ROCKWELL MEDICAL TECHNOLOGIES, INC.
 
 
  By:      
    Name:      
    Title   
 

F-12


 

EXHIBIT A
EXERCISE NOTICE
TO BE EXECUTED BY THE REGISTERED HOLDER TO EXERCISE THIS
WARRANT TO PURCHASE COMMON STOCK
ROCKWELL MEDICAL TECHNOLOGIES, INC.
The undersigned holder hereby exercises the right to purchase ___of the shares of Common Stock (“Warrant Shares”) of Rockwell Medical Technologies, Inc., a Michigan corporation (the “Company”), evidenced by the attached Warrant to Purchase Common Stock (the “Warrant”). Capitalized terms used herein and not otherwise defined shall have the respective meanings set forth in the Warrant.

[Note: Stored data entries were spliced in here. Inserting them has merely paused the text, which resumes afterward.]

Lemma filter_other_index_below {A : Type} (l : list A) (from index : Z) :
  index < from -> filter_other_index from index l = l.
Proof.
  revert from. induction l as [| x rest IH]; intros from H; simpl.
  - reflexivity.
  - destruct (from =? index) eqn:E; [apply Z.eqb_eq in E; lia |].
    rewrite IH by lia. reflexivity.
Qed.

Lemma filter_other_index_beyond {A : Type} (l : list A) (from index : Z) :
  from + len l <= index -> filter_other_index from index l = l.
Proof.
  revert from. induction l as [| x rest IH]; intros from H; simpl.
  - reflexivity.
  - rewrite len_cons in H. pose proof (len_nonneg rest).
    destruct (from =? index) eqn:E; [apply Z.eqb_eq in E; lia |].
    rewrite IH by lia. reflexivity.
Qed.

Lemma at_index_cons_succ {A : Type} (x : A) (l : list A) (k : Z) :
  0 <= k -> at_index (x :: l) (k + 1) = at_index l k.
Proof.
  intro Hk. unfold at_index.
  destruct (k + 1 <? 0) eqn:E1; [apply Z.ltb_lt in E1; lia |].
  destruct (k <? 0) eqn:E2; [apply Z.ltb_lt in E2; lia |].
  replace (Z.to_nat (k + 1)) with (S (Z.to_nat k)) by lia. reflexivity.
Qed.

Lemma at_index_nil {A : Type} (i : Z) : at_index (@nil A) i = None.
Proof.
  unfold at_index. destruct (i <? 0); [reflexivity |].
  destruct (Z.to_nat i); reflexivity.
Qed.

Lemma filter_other_index_at {A : Type} (l : list A) (from index k : Z) :
  from <= index -> 0 <= k ->
  at_index (filter_other_index from index l) k =
  if from + k <? index then at_index l k else at_index l (k + 1).
Proof.
  revert from k. induction l as [| x rest IH]; intros from k Hfrom Hk.
  - simpl. rewrite !at_index_nil. destruct (from + k <? index); reflexivity.
  - simpl. destruct (from =? index) eqn:E.
    + apply Z.eqb_eq in E. subst index.
      rewrite filter_other_index_below by lia.
      replace (from + k <? from) with false by (symmetry; apply Z.ltb_ge; lia).
      symmetry. apply at_index_cons_succ. exact Hk.
    + apply Z.eqb_neq in E.
      destruct (Z.eq_dec k 0) as [-> | Hpos].
      * replace (from + 0 <? index) with true by (symmetry; apply Z.ltb_lt; lia).
        reflexivity.
      * replace k with ((k - 1) + 1) at 1 by lia.
        rewrite at_index_cons_succ by lia.
        rewrite (IH (from + 1) (k - 1)) by lia.
        replace (from + 1 + (k - 1)) with (from + k) by lia.
        destruct (from + k <? index).
        -- replace k with ((k - 1) + 1) at 2 by lia.
           rewrite at_index_cons_succ by lia. reflexivity.
        -- replace (k - 1 + 1) with k by lia.
           rewrite at_index_cons_succ by lia. reflexivity.
Qed.

Lemma filter_other_index_len_inside {A : Type} (l : list A) (from index : Z) :
  from <= index < from + len l ->
  len (filter_other_index from index l) = len l - 1.
Proof.
  revert from. induction l as [| x rest IH]; intros from H.
  - change (len (@nil A)) with 0 in H. lia.
  - cbn [filter_other_index]. rewrite len_cons in *.
    destruct (from =? index) eqn:E.
    + apply Z.eqb_eq in E. rewrite filter_other_index_below by lia. lia.
    + apply Z.eqb_neq in E. rewrite len_cons. rewrite IH by lia. lia.
Qed.

(** X8: [removeFromQueue] with an index outside the queue leaves the queue
    as it is; with an index inside, the queue gets one shorter, the entries
    before the index stay in place and every later entry moves down by
    one. *)
Theorem removeFromQueue_drops_one :
  forall (index : Z) (s : AudioState),
    (index < 0 \/ len (queue s) <= index ->
     queue (removeFromQueue index s) = queue s) /\
    (0 <= index < len (queue s) ->
     len (queue (removeFromQueue index s)) = len (queue s) - 1 /\
     forall k, 0 <= k ->
       at_index (queue (removeFromQueue index s)) k =
       if k <? index then at_index (queue s) k else at_index (queue s) (k + 1)).
Proof.
  intros index s.
  destruct (removeFromQueue_fields index s) as [Hq _]. cbv zeta in Hq.
  rewrite Hq. split.
  - intros [Hneg | Hbig].
    + apply filter_other_index_below. exact Hneg.
    + apply filter_other_index_beyond. lia.
  - intro Hin. split.
    + apply filter_other_index_len_inside. lia.
    + intros k Hk. rewrite filter_other_index_at by lia. reflexivity.
Qed.

Lemma removeFromQueue_drops_one_witness :
  len (queue (removeFromQueue 1
                (with_currentQueueIndex 0
                   (with_queue [trackA; trackB; trackC] initialState)))) = 2.
Proof.
  destruct (removeFromQueue_drops_one 1
              (with_currentQueueIndex 0
                 (with_queue [trackA; trackB; trackC] initialState)))
    as [_ Hin].
  destruct Hin as [Hlen _]; [vm_compute; split; [discriminate | reflexivity] |].
  exact Hlen.
Defined.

1. Exercise Price. The Holder intends that payment of the Exercise Price shall be made as (check one):
                                        Cash Exercise” under Section 1(a)
                                        Cashless Exercise” under Section 1(d)

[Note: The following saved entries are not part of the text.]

#[global] Instance QuadrantResult_eq_dec : EqDecision QuadrantResult.
Proof. solve_decision. Defined.

(** [type PairKey = typeof PAIRS[number]["key"]]. *)
Inductive PairKey := RAID | EFIM | SUCO.

#[global] Instance PairKey_eq_dec : EqDecision PairKey.
Proof. solve_decision. Defined.

(** The string a [PairKey] is at run time. *)
Definition key_string (p : PairKey) : string :=
  match p with RAID => "RAID" | EFIM => "EFIM" | SUCO => "SUCO" end.

(** An element of [PAIRS]; [pair_x] and [pair_y] are the fields [x] and [y],
    the names of the criteria on the two axes. *)
Record Pair := { key : PairKey; title : string; pair_x : string; pair_y : string }.

Definition PAIRS : list Pair :=
  [ {| key := RAID; title := "Relevance vs Alignment";
       pair_x := "Alignment"; pair_y := "Relevance" |};
    {| key := EFIM; title := "Effectiveness vs Impact";
       pair_x := "Impact"; pair_y := "Effectiveness" |};
    {| key := SUCO; title := "Sustainability vs Coherence";
       pair_x := "Coherence"; pair_y := "Sustainability" |} ].

(** Quadrant labels and descriptions per pair. *)
Definition QUADRANTS : gmap string QuadrantResult :=
  list_to_map
  [ ("RAID_HH", {| name := "Sweet Spot";
       desc := "Strategic choice: valuable locally and backed by curriculum/system." |});
    ("RAID_HL", {| name := "Hidden Gems";
       desc := "Strong local fit but not fully aligned; adapt/map or advocate." |});
    ("RAID_LH", {| name := "Box-Tickers";
       desc := "Easy to justify on paper; limited classroom value." |});
    ("RAID_LL", {| name := "Misfits";
       desc := "Neither useful nor aligned; consider phase-out." |});
    ("EFIM_HH", {| name := "Game-Changers";
       desc := "Deliver outcomes and reshape culture/outcomes more broadly." |});
    ("EFIM_HL", {| name := "Efficient Tools";
       desc := "Hit targets well but limited wider change; niche yet valuable." |});
    ("EFIM_LH", {| name := "Catalysts";
       desc := "Inconsistent outcomes but spark important long-term shifts." |});
    ("EFIM_LL", {| name := "Ineffectual";
       desc := "Neither achieves goals nor creates wider value." |});
    ("SUCO_HH", {| name := "Strategic Anchors";
       desc := "Long-lasting and well-integrated; backbone of strategy." |});
    ("SUCO_HL", {| name := "Stubborn Survivors";
       desc := "Enduring but isolated; risk inefficiency/silos." |});
    ("SUCO_LH", {| name := "Short-Lived Allies";
       desc := "Well-fitting but fragile; benefits may fade." |});
    ("SUCO_LL", {| name := "Dead Ends";
       desc := "Neither durable nor integrated; drains resources." |}) ].

(** The object returned for the middle case. *)
Definition Uncertain : QuadrantResult :=
  {| name := "Uncertain";
     desc := "Evidence is inconclusive at present. Pilot or collect more data before committing; clarify success criteria, map curriculum links, and test in 1–2 classes." |}.

(** [b ? "H" : "L"]. *)
Definition HL (b : bool) : string := if b then "H" else "L".

(** The template literal [`${pair}_${yHigh ? "H" : "L"}${xHigh ? "H" : "L"}`]. *)
Definition quadrantCode (pair : PairKey) (yHigh xHigh : bool) : string :=
  key_string pair +:+ "_" +:+ HL yHigh +:+ HL xHigh.

(** [useQuadrant], with the table it indexes as a parameter.  The result is
    [None] where the source returns [undefined] (a code that is not a key of
    the table). *)
Definition useQuadrantWith (catalog : gmap string QuadrantResult)
    (pair : PairKey) (xVal yVal : Z) : option QuadrantResult :=
  if (xVal =? 3) && (yVal =? 3) then Some Uncertain
  else
    let xHigh := xVal >=? 4 in
    let yHigh := yVal >=? 4 in
    catalog !! quadrantCode pair yHigh xHigh.

Definition useQuadrant : PairKey → Z → Z → option QuadrantResult :=
  useQuadrantWith QUADRANTS.

(** An entry of [MID_EDGE_COACH]. *)
Record EdgeCoach := { y3_x4plus : string; y4plus_x3 : string; y3_x3 : string }.

(** Coaching text for when one or both axes are exactly 3. *)
Definition MID_EDGE_COACH : gmap string EdgeCoach :=
  list_to_map
  [ ("RAID", {|
       y3_x4plus := "Good on paper; strengthen classroom fit with quick adaptations, exemplars, and teacher feedback loops.";
       y4plus_x3 := "Strong local fit; close the gaps—map outcomes explicitly, add scope & sequence links.";
       y3_x3 := "Promising but under-specified—pilot, capture evidence, and co-design a minimal adaptation guide." |});
    ("EFIM", {|
       y3_x4plus := "Catalytic but unreliable; standardise the core routine and monitor fidelity to stabilise outcomes.";
       y4plus_x3 := "Targets met, but little culture shift; widen adoption, share wins, and integrate into whole-school routines.";
       y3_x3 := "Try a contained pilot with clear measures and coaching; keep/dump based on evidence at term review." |});
    ("SUCO", {|
       y3_x4plus := "Well-fitting but effortful; embed into timetable, roles, and budget to de-fragilise.";
       y4plus_x3 := "Durable but siloed; align language, timelines, and data cycles to reduce friction.";
       y3_x3 := "Rationalise overlaps, name owners, and set a ‘sunset unless embedded’ checkpoint." |}) ].

(** [getEdgeCoach]; [None] is [null]. *)
Definition getEdgeCoach (pairKey : PairKey) (x y threshold : Z) : option string :=
  match MID_EDGE_COACH !! key_string pairKey with
  | None => None
  | Some coach =>
      let hi (n : Z) := n >=? threshold in
      if (y =? 3) && hi x then Some (y3_x4plus coach)
      else if hi y && (x =? 3) then Some (y4plus_x3 coach)
      else if (y =? 3) && (x =? 3) then Some (y3_x3 coach)
      else None
  end.

(** [a ?? b]: the left operand unless it is [null]. *)
Definition nullish {A} (a : option A) (b : A) : A :=
  match a with Some v => v | None => b end.

(** The paragraph under the quadrant badge of a tab panel,
    [getEdgeCoach(p.key, scores[p.x], scores[p.y], 4) ?? quad.desc], where
    [quad] is the quadrant of the active pair. *)
Definition panelText (quad : QuadrantResult) (p : PairKey) (x y : Z) : string :=
  nullish (getEdgeCoach p x y 4) (desc quad).

(** The text line of a summary card, [{q.name} — {coach ?? q.desc}], as the
    pair of its two parts.  [None] stands for the [TypeError] of reading
    [q.name] from [undefined]. *)
Definition summaryText (p : PairKey) (x y : Z) : option (string * string) :=
  q ← useQuadrant p x y;
  let coach := getEdgeCoach p x y 4 in
  Some (name q, nullish coach (desc q)).

(** [const gateActive = x === 3 || y === 3], as computed inside [Grid] and,
    from the same two ratings, in the summary card of [App]. *)
Definition gateActive (x y : Z) : bool := (x =? 3) || (y =? 3).

(** The badge condition of a tab panel,
    [scores[p.y] === 3 || scores[p.x] === 3]. *)
Definition panelGate (x y : Z) : bool := (y =? 3) || (x =? 3).

(** The four entries of the table a pair can be given, in the order HH, HL,
    LH, LL of their codes (Y axis first). *)
Definition quadrantsOf (pair : PairKey) : list QuadrantResult :=
  omap (λ yx : bool * bool, QUADRANTS !! quadrantCode pair yx.1 yx.2)
       [ (true, true); (true, false); (false, true); (false, false) ].

End Engine.

(** ** Plot coordinate mapper *)

Module Plot.

(** The JavaScript number an integer is (exact below 2^53). *)
Definition num (z : Z) : float :=
  if z <? 0 then (- of_uint63 (Uint63.of_Z (- z)))%float
  else of_uint63 (Uint63.of_Z z).

(** The rational a binary64 value denotes; [None] for NaN and the
    infinities. *)
Definition SF2Q (f : spec_float) : option Q :=
  match f with
  | S754_zero _ => Some 0%Q
  | S754_finite s m e =>
      Some ((if s then -1 else 1) * inject_Z (Z.pos m) * 2 ^ e)%Q
  | _ => None
  end.

Definition float_value (f : float) : option Q := SF2Q (Prim2SF f).

(** [f] is a finite number and denotes exactly [q]. *)
Definition represents (f : float) (q : Q) : Prop :=
  ∃ q', float_value f = Some q' ∧ (q' == q)%Q.

(** The constants of [Grid]: [size], [padding], [plotW], [plotH]. *)
Definition size (compact : bool) : float := if compact then 220%float else 300%float.
Definition padding : float := 24%float.
Definition plotW (compact : bool) : float := (size compact - padding * 2)%float.
Definition plotH (compact : bool) : float := (size compact - padding * 2)%float.

Record Pos := { cx : float; cy : float }.

(** [toPos], the arrow function of [Grid]; it closes over [padding], [plotW]
    and [plotH], which depend on [compact] only. *)
Definition toPos (compact : bool) (sx sy : Z) : Pos :=
  {| cx := (padding + ((num sx - 1) / 4) * plotW compact)%float;
     cy := (padding + (1 - (num sy - 1) / 4) * plotH compact)%float |}.

(** An element of the [points] prop. *)
Record Point :=
  { pt_x : Z; pt_y : Z; pt_color : option string; pt_title : option string }.

(** What [Grid] draws, as far as positions go: one circle per saved point,
    the dashed ring around the current point when the gate is active, and
    the current point. *)
Record GridSvg :=
  { savedCircles : list Pos; ring : option Pos; currentCircle : Pos }.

2. Payment of Exercise Price. In the event that the holder has elected a Cash Exercise, the Holder shall pay the Aggregate Exercise Price in the sum of $___to the Company in accordance with the terms of the Warrant.
3. Delivery of Warrant Shares. The Company shall deliver to the holder ___Warrant Shares in accordance with the terms of the Warrant.

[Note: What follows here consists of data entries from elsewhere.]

Lemma certifiedContent_shape orig c h ts :
  all_chars ServerQR.plain_char c = true ->
  all_chars ServerQR.plain_char h = true ->
  ServerQR.certifiedContent orig c h ts
  = orig +:+ String LF
      (ServerQR.before_marker c h ts
       +:+ (ServerQR.marker
            +:+ (ServerQR.payload_body c h +:+ String "}" ServerQR.after_payload))).
Proof.
  intros Hc Hh.
  unfold ServerQR.certifiedContent, ServerQR.text_footer.
  rewrite (qr_payload_plain c h Hc Hh).
  unfold ServerQR.before_marker, ServerQR.after_payload, ServerQR.marker, nl, str.
  rewrite !append_assoc. reflexivity.
Qed.

(** For a text without the marker line, stamped with a plain certificate
    number and fingerprint at a time whose local form has no Q, the
    extraction gives back the payload that was written. *)
Lemma text_roundtrip orig c h ts :
  includes ServerQR.marker orig = false ->
  all_chars ServerQR.plain_char c = true ->
  all_chars ServerQR.plain_char h = true ->
  all_chars (fun x => negb (Ascii.eqb "Q" x)) ts = true ->
  ServerQR.match_qr (ServerQR.certifiedContent orig c h ts)
  = Some (ServerQR.qr_payload c h).
Proof.
  intros Horig Hc Hh Hts.
  rewrite (certifiedContent_shape orig c h ts Hc Hh).
  rewrite (match_qr_skip_original orig _ Horig).
  change (String LF (ServerQR.before_marker c h ts +:+ ?r))
    with (String LF (ServerQR.before_marker c h ts) +:+ r).
  assert (HcQ : all_chars (fun x => negb (Ascii.eqb "Q" x)) c = true).
  { eapply all_chars_impl; [| exact Hc].
    intros x Hx. apply plain_char_inv in Hx as (_ & _ & _ & _ & HQ & _).
    rewrite HQ. reflexivity. }
  assert (HhQ : all_chars (fun x => negb (Ascii.eqb "Q" x)) h = true).
  { eapply all_chars_impl; [| exact Hh].
    intros x Hx. apply plain_char_inv in Hx as (_ & _ & _ & _ & HQ & _).
    rewrite HQ. reflexivity. }
  rewrite match_qr_skip.
  2:{ unfold ServerQR.before_marker.
      change (String LF (?a +:+ ?b)) with (String LF a +:+ b).
      rewrite !all_chars_app, HcQ, HhQ, Hts. reflexivity. }
  assert (Hinner : all_chars ServerQR.inner_char (ServerQR.payload_body c h) = true).
  { unfold ServerQR.payload_body.
    change (String dquote (c +:+ str dquote)) with (str dquote +:+ c +:+ str dquote).
    change (String dquote (h +:+ str dquote)) with (str dquote +:+ h +:+ str dquote).
    rewrite !all_chars_app.
    assert (Hi : forall s, all_chars ServerQR.plain_char s = true ->
                           all_chars ServerQR.inner_char s = true).
    { intros s. apply all_chars_impl. intros x Hx.
      apply plain_char_inv in Hx as (H32 & _ & _ & Hb & _ & H226).
      unfold ServerQR.inner_char. rewrite Hb, H226.
      apply Z.leb_le in H32.
      assert (Ascii.eqb x LF = false).
      { apply Ascii.eqb_neq. intros ->. change (32 <= 10) in H32. lia. }
      assert (Ascii.eqb x CR = false).
      { apply Ascii.eqb_neq. intros ->. change (32 <= 13) in H32. lia. }
      repeat match goal with H : _ = false |- _ => rewrite H; clear H end.
      reflexivity. }
    rewrite (Hi c Hc), (Hi h Hh). reflexivity. }
  rewrite (qr_payload_plain c h Hc Hh).
  apply (match_qr_here _ (ServerQR.payload_body c h +:+ String "}" ServerQR.after_payload)).
  - apply strip_prefix_app.
  - apply lazy_to_brace_inner, Hinner.
Qed.

Lemma text_roundtrip_example :
  ServerQR.match_qr
    (ServerQR.certifiedContent "hello" "CERT-00000123-0042" "9f86d081884c7d65"
       "10/27/2024, 3:33:20 AM")
  = Some (ServerQR.qr_payload "CERT-00000123-0042" "9f86d081884c7d65").
Proof.
  apply text_roundtrip; reflexivity.
Qed.

End RoundTrip.

(* ===================================================================== *)
(** * More on the registry contract                                      *)
(* ===================================================================== *)

Section ContractMore.
Import Contract.

Lemma all_exist_step st c : all_exist st -> all_exist (step st c).
Proof.
  intros HA. destruct c as [now [cert hash | cert hash | cert | cert]]; simpl;
    try exact HA.
  destruct (registerDocument now cert hash st) as [st' | msg] eqn:E;
    [| exact HA].
  apply registerDocument_inv in E as [_ ->]. intros k d. simpl.
  rewrite lookup_insert. destruct (decide (cert = k)).
  - intros [= <-]. reflexivity.
  - apply HA.
Qed.

Lemma all_exist_run cs : forall st, all_exist st -> all_exist (run cs st).
Proof.
  induction cs as [| c cs IH]; intros st HA; [exact HA |].
  change (run (c :: cs) st) with (run cs (step st c)).
  apply IH, all_exist_step, HA.
Qed.

Lemma all_exist_reachable st : reachable st -> all_exist st.
Proof.
  intros [cs <-]. apply all_exist_run. intros k d H.
  unfold init in H. simpl in H. rewrite lookup_empty in H. discriminate H.
Qed.

Lemma Inv_reachable st : reachable st -> Inv st.
Proof. intros [cs <-]. apply Inv_run, Inv_init. Qed.

Lemma absent_is_zero st k :
  all_exist st -> exists_ (documents_at st k) = false ->
  documents st !! k = None.
Proof.
  intros HA. unfold documents_at.
  destruct (documents st !! k) as [d |] eqn:E; [| reflexivity].
  simpl. rewrite (HA _ _ E). discriminate.
Qed.

Lemma registrations_of_nil k st :
  registrations_of k st = [] ->
  ~ In k (map ev_certificateNumber (events st)).
Proof.
  unfold registrations_of. intros Hnil Hin.
  apply in_map_iff in Hin as (e & He & Hin).
  assert (Hf : e ∈ filter (fun e => ev_certificateNumber e = k) (events st)).
  { apply list_elem_of_filter. split; [exact He |].
    apply list_elem_of_In, Hin. }
  rewrite Hnil in Hf. inversion Hf.
Qed.

Lemma verifyDocument_after_register {Digest : Type} `{EqDecision Digest}
    (keccak256 : string -> Digest) (now : Z) (id h : string) (st st' : State)
    (cs : list (Z * Call)) (h' : string) :
  (forall a b, keccak256 a = keccak256 b -> a = b) ->
  registerDocument now id h st = Return st' ->
  verifyDocument keccak256 id h' (run cs st') = (bool_decide (h' = h), now).
Proof.
  intros Hinj E. apply registerDocument_inv in E as [_ ->].
  rewrite (verifyDocument_cases keccak256 Hinj).
  rewrite run_keeps_record; rewrite documents_at_insert;
    destruct (decide (id = id)); try congruence; reflexivity.
Qed.

(** X1. After [register(id, h)] has succeeded, and whatever calls follow,
    [verify(id, h')] answers whether [h'] is [h], together with the time
    of that registration. *)
Theorem verify_after_register {Digest : Type} `{EqDecision Digest}
    (keccak256 : string -> Digest) (now : Z) (id h : string) (st st' : State) :
  (forall a b, keccak256 a = keccak256 b -> a = b) ->
  registerDocument now id h st = Return st' ->
  forall cs h',
    verifyDocument keccak256 id h' (run cs st') = (bool_decide (h' = h), now).
Proof.
  intros Hinj E cs h'. eapply verifyDocument_after_register; eauto.
Qed.

Lemma verify_after_register_witness :
  verifyDocument (fun s : string => s) "CERT-1" "bb"
    (run [(200, CallRegister "CERT-2" "cc"); (300, CallRegister "CERT-1" "bb")]
       (step init (100, CallRegister "CERT-1" "aa")))
  = (false, 100).
Proof.
  exact (verify_after_register (fun s : string => s) 100 "CERT-1" "aa" init _
           (fun a b E => E) eq_refl
           [(200, CallRegister "CERT-2" "cc"); (300, CallRegister "CERT-1" "bb")]
           "bb").
Defined.

(** X2. In a reachable state [getDocument] never answers with a half
    filled record: it gives either the all-zero tuple, or the key itself
    with the hash and time of a [DocumentRegistered] event of the log,
    and [exists] set. *)
Theorem getDocument_whole_or_absent (st : State) (k : string) :
  reachable st ->
  getDocument k st = ("", "", 0, false) \/
  exists h t,
    getDocument k st = (k, h, t, true) /\
    In (DocumentRegistered k h t) (events st).
Proof.
  intros Hr. pose proof (Inv_reachable st Hr k) as HI.
  pose proof (all_exist_reachable st Hr) as HA. cbv zeta in HI.
  unfold getDocument.
  destruct (exists_ (documents_at st k)) eqn:E.
  - right. destruct HI as [Hc Hreg].
    exists (documentHash (documents_at st k)), (timestamp (documents_at st k)).
    split; [rewrite Hc; reflexivity |].
    assert (Hin : DocumentRegistered k (documentHash (documents_at st k))
                    (timestamp (documents_at st k))
                  ∈ registrations_of k st) by (rewrite Hreg; left).
    apply list_elem_of_filter in Hin as [_ Hin].
    apply list_elem_of_In, Hin.
  - left. pose proof (absent_is_zero st k HA E) as Hn.
    unfold documents_at. rewrite Hn. reflexivity.
Qed.

Lemma getDocument_whole_or_absent_witness :
  getDocument "CERT-1" (step init (100, CallRegister "CERT-1" "aa"))
  = ("", "", 0, false) \/
  exists h t,
    getDocument "CERT-1" (step init (100, CallRegister "CERT-1" "aa"))
    = ("CERT-1", h, t, true) /\
    In (DocumentRegistered "CERT-1" h t)
       (events (step init (100, CallRegister "CERT-1" "aa"))).
Proof.
  exact (getDocument_whole_or_absent
           (step init (100, CallRegister "CERT-1" "aa")) "CERT-1"
           (ex_intro _ [(100, CallRegister "CERT-1" "aa")] eq_refl)).
Defined.

(** X3. In a reachable state the log is the list of the records: as many
    events as stored records, no certificate number twice, and a record
    exists for exactly the numbers in the log. *)
Theorem events_match_records (st : State) :
  reachable st ->
  length (events st) = size (documents st) /\
  NoDup (map ev_certificateNumber (events st)) /\
  (forall k, In k (map ev_certificateNumber (events st))
             <-> exists_ (documents_at st k) = true).
Proof.
  intros Hr.
  assert (Hiff : forall s, Inv s ->
            forall k, In k (map ev_certificateNumber (events s))
                      <-> exists_ (documents_at s k) = true).
  { intros s HI k. specialize (HI k). cbv zeta in HI.
    destruct (exists_ (documents_at s k)).
    - split; [reflexivity | intros _]. destruct HI as [_ Hreg].
      assert (Hin : DocumentRegistered k (documentHash (documents_at s k))
                      (timestamp (documents_at s k))
                    ∈ registrations_of k s) by (rewrite Hreg; left).
      apply list_elem_of_filter in Hin as [_ Hin].
      apply in_map_iff. eexists. split; [| apply list_elem_of_In, Hin].
      reflexivity.
    - split; [| discriminate]. intros Hin.
      exfalso. exact (registrations_of_nil k s HI Hin). }
  split; [| split; [| apply Hiff, Inv_reachable, Hr]].
  - destruct Hr as [cs <-].
    assert (G : forall s, Inv s -> all_exist s ->
              length (events s) = size (documents s) ->
              length (events (run cs s)) = size (documents (run cs s))).
    { induction cs as [| c cs IH]; intros s HI HA Hl; [exact Hl |].
      change (run (c :: cs) s) with (run cs (step s c)).
      apply IH; [apply Inv_step, HI | apply all_exist_step, HA |].
      destruct c as [now [cert hash | cert hash | cert | cert]]; simpl;
        try exact Hl.
      destruct (registerDocument now cert hash s) as [s' | msg] eqn:E;
        [| exact Hl].
      apply registerDocument_inv in E as [Hfresh ->]. simpl.
      rewrite length_app, map_size_insert_None
        by (apply absent_is_zero; assumption).
      simpl. lia. }
    apply G; [apply Inv_init | | reflexivity].
    intros k d H. unfold init in H. simpl in H.
    rewrite lookup_empty in H. discriminate H.
  - destruct Hr as [cs <-].
    assert (G : forall s, Inv s ->
              NoDup (map ev_certificateNumber (events s)) ->
              NoDup (map ev_certificateNumber (events (run cs s)))).
    { induction cs as [| c cs IH]; intros s HI Hn; [exact Hn |].
      change (run (c :: cs) s) with (run cs (step s c)).
      apply IH; [apply Inv_step, HI |].
      destruct c as [now [cert hash | cert hash | cert | cert]]; simpl;
        try exact Hn.
      destruct (registerDocument now cert hash s) as [s' | msg] eqn:E;
        [| exact Hn].
      apply registerDocument_inv in E as [Hfresh ->]. simpl.
      rewrite map_app. simpl. apply NoDup_app. split; [exact Hn |].
      split; [| apply NoDup_singleton].
      intros x Hx Hx'. apply list_elem_of_singleton in Hx' as ->.
      apply list_elem_of_In, (Hiff s HI) in Hx. congruence. }
    apply G; [apply Inv_init | constructor].
Qed.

4. Representations and Warranties. By its delivery of this Exercise Notice, the undersigned represents and warrants to the Company that in giving effect to the exercise evidenced hereby the Holder will not beneficially own in excess of the number of shares of Common Stock (determined in accordance with Section 13(f) of the Securities Exchange Act of 1934, as amended) permitted to be owned under Section 1(g) of this Warrant to which this notice relates.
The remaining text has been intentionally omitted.